Only the lines from the one containing "Hfb) as [Hwb Hmb]." through the one containing "unfold in_queue in Hni. destruct now_ready." should be printed, exactly as they appear below, with both ends included.

→ RECORDED DATA:
== Segment start ==

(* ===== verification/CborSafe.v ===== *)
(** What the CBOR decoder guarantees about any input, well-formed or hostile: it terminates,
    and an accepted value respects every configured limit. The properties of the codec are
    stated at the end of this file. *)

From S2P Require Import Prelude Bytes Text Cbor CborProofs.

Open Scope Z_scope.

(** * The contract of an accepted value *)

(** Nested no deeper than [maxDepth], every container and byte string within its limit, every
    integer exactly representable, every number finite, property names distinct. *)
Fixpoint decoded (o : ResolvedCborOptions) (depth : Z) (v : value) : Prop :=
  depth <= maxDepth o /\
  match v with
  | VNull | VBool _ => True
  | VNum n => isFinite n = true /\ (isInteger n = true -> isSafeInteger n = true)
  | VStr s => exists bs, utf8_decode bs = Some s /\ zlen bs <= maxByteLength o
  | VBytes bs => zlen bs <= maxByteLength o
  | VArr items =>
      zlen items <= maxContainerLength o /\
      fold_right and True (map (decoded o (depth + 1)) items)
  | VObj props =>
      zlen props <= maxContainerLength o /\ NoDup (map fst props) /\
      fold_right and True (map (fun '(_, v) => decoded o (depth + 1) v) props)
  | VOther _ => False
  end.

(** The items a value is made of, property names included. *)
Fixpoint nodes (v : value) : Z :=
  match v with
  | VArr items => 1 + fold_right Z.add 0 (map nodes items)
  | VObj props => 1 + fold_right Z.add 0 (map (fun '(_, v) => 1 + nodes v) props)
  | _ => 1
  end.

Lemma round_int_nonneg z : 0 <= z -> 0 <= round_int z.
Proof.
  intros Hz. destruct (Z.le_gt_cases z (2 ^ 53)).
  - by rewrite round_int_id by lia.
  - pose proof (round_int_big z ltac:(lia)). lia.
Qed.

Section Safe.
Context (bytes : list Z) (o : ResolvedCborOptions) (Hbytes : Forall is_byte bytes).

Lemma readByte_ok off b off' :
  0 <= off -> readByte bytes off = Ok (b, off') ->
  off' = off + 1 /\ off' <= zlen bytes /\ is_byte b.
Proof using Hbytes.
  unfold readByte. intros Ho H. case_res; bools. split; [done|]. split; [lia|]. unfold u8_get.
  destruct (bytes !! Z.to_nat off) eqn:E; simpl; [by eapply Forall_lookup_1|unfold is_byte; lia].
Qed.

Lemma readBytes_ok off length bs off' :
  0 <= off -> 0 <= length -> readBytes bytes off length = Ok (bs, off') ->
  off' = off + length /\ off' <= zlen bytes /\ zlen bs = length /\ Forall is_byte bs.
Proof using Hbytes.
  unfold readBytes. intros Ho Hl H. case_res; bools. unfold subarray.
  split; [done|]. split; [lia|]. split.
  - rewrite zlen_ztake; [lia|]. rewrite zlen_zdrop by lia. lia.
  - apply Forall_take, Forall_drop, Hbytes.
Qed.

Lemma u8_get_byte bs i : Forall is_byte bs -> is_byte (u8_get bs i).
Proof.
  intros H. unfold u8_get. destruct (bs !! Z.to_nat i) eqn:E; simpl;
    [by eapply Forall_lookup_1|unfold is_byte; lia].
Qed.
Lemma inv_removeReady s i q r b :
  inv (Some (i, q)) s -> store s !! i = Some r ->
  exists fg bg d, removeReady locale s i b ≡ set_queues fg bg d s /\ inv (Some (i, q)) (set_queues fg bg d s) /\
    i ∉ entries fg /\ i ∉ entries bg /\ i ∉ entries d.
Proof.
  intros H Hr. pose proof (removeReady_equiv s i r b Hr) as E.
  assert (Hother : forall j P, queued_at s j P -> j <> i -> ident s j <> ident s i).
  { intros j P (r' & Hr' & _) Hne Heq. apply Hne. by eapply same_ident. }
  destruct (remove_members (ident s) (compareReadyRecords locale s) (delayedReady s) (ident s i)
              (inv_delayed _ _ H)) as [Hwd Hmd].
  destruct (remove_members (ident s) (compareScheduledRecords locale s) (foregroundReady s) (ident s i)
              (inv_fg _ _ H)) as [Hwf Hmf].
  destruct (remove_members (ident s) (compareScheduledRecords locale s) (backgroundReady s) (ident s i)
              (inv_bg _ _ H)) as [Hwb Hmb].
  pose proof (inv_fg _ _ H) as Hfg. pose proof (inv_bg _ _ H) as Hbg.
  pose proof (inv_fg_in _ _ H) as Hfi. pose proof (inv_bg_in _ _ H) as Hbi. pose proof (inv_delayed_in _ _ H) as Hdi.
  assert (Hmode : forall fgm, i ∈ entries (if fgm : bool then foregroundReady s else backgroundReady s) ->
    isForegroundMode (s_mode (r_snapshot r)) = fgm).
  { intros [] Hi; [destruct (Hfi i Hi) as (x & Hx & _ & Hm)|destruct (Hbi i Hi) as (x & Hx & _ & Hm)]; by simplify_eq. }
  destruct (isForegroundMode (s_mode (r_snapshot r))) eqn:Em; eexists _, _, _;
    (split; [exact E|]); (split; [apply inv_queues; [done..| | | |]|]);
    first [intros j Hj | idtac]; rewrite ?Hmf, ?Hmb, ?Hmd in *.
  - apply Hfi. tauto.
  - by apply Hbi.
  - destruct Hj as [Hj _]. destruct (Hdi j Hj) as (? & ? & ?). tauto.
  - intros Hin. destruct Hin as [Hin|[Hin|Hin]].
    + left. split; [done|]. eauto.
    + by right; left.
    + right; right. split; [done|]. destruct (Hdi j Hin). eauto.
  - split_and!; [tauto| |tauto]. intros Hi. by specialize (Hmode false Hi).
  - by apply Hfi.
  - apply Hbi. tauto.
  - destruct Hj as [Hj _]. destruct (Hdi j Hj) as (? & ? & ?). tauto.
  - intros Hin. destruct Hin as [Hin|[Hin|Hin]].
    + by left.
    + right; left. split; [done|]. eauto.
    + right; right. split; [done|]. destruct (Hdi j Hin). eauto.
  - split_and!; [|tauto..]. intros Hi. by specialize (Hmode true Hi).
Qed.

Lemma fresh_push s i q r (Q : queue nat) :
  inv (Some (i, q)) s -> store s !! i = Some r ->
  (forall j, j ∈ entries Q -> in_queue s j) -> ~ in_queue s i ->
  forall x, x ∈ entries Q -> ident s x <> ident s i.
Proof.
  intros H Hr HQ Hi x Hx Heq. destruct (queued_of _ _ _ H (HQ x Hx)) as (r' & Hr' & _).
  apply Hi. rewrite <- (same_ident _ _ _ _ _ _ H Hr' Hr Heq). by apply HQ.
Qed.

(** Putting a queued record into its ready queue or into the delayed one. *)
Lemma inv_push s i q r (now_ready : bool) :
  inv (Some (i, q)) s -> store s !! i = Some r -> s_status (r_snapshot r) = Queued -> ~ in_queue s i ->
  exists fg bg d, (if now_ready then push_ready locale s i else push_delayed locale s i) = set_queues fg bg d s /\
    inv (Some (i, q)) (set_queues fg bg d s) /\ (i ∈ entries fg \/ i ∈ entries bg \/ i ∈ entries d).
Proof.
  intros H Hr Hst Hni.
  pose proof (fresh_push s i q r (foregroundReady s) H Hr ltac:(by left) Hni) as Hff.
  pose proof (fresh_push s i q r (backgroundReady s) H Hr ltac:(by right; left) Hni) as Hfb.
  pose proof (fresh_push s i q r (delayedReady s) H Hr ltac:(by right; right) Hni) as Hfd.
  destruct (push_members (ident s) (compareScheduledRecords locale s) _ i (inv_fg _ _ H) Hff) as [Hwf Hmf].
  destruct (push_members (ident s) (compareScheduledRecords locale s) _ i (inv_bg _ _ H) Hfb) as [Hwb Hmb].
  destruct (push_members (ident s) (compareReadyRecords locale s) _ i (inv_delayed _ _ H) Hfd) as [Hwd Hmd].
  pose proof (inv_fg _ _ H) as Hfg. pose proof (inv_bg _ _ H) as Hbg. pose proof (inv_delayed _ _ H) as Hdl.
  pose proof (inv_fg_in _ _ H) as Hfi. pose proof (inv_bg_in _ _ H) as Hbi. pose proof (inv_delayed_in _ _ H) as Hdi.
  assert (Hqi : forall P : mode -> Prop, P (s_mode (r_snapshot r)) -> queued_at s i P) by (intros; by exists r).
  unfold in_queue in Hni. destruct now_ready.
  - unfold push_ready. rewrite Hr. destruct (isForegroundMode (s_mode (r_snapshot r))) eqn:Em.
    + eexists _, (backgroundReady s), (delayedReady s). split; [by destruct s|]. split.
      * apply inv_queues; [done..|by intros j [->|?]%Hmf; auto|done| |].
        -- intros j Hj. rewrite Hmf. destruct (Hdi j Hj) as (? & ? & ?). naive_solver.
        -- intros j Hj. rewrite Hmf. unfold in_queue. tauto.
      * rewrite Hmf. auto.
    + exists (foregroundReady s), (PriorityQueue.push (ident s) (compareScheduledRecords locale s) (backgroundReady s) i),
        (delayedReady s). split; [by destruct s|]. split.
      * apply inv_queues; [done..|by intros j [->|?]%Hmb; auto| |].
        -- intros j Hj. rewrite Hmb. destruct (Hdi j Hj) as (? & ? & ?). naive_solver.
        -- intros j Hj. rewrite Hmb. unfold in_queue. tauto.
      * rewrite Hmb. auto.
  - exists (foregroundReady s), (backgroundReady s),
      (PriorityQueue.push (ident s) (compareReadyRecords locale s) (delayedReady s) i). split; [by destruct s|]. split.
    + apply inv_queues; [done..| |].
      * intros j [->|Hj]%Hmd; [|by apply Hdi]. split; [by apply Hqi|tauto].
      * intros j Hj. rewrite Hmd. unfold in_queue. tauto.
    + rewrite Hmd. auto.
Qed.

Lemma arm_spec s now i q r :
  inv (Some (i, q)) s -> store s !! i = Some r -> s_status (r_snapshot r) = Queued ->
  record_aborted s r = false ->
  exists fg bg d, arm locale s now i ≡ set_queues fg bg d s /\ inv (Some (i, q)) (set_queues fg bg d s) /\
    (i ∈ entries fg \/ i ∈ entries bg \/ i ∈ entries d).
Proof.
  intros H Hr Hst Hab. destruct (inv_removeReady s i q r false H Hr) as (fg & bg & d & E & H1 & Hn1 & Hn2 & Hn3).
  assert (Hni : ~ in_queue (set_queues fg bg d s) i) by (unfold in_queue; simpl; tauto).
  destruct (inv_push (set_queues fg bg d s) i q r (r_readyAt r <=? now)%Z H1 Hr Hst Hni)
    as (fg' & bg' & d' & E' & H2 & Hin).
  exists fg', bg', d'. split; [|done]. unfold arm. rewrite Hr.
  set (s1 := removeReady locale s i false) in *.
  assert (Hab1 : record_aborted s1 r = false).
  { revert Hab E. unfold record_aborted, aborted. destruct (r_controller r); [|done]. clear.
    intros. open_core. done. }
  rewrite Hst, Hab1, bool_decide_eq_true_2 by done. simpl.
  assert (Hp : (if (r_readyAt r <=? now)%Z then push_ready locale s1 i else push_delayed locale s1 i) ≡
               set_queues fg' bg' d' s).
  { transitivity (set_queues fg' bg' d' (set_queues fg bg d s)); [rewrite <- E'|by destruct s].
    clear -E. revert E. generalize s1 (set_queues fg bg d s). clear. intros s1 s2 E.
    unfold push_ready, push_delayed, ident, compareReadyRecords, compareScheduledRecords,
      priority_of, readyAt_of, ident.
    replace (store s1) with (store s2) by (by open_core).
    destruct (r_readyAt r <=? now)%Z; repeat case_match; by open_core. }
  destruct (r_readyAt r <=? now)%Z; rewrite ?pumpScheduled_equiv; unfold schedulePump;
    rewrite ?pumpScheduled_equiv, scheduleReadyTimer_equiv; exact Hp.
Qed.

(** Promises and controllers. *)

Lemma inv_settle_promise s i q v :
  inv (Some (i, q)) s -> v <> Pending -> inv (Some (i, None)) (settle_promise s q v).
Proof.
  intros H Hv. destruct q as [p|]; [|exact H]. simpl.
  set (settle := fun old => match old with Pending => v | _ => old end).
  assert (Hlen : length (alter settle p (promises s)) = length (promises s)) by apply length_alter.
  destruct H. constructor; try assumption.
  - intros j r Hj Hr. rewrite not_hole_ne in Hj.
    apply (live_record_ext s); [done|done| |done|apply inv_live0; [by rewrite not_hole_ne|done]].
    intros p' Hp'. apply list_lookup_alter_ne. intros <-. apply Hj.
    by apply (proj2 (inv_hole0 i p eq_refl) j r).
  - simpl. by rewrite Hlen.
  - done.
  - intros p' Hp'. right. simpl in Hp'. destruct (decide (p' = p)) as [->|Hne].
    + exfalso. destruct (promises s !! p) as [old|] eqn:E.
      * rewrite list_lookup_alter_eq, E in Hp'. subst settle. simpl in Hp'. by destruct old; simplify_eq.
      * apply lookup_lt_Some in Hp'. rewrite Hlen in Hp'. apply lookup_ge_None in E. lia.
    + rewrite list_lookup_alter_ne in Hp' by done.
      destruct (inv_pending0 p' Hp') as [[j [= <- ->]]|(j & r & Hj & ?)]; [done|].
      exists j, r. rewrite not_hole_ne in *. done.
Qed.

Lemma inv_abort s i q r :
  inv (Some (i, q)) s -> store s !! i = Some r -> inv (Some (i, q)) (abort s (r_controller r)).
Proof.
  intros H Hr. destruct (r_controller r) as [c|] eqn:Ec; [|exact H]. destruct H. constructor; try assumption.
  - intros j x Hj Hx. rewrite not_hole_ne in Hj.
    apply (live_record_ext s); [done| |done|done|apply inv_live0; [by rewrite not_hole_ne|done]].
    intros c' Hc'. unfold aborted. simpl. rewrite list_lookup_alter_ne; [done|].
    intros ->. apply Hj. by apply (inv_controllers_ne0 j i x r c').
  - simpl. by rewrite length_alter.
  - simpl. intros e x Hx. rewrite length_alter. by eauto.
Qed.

== Segment end ==

→ EXERCISE RESULT:
  destruct (push_members (ident s) (compareScheduledRecords locale s) _ i (inv_bg _ _ H) Hfb) as [Hwb Hmb].
  destruct (push_members (ident s) (compareReadyRecords locale s) _ i (inv_delayed _ _ H) Hfd) as [Hwd Hmd].
  pose proof (inv_fg _ _ H) as Hfg. pose proof (inv_bg _ _ H) as Hbg. pose proof (inv_delayed _ _ H) as Hdl.
  pose proof (inv_fg_in _ _ H) as Hfi. pose proof (inv_bg_in _ _ H) as Hbi. pose proof (inv_delayed_in _ _ H) as Hdi.
  assert (Hqi : forall P : mode -> Prop, P (s_mode (r_snapshot r)) -> queued_at s i P) by (intros; by exists r).
  unfold in_queue in Hni. destruct now_ready.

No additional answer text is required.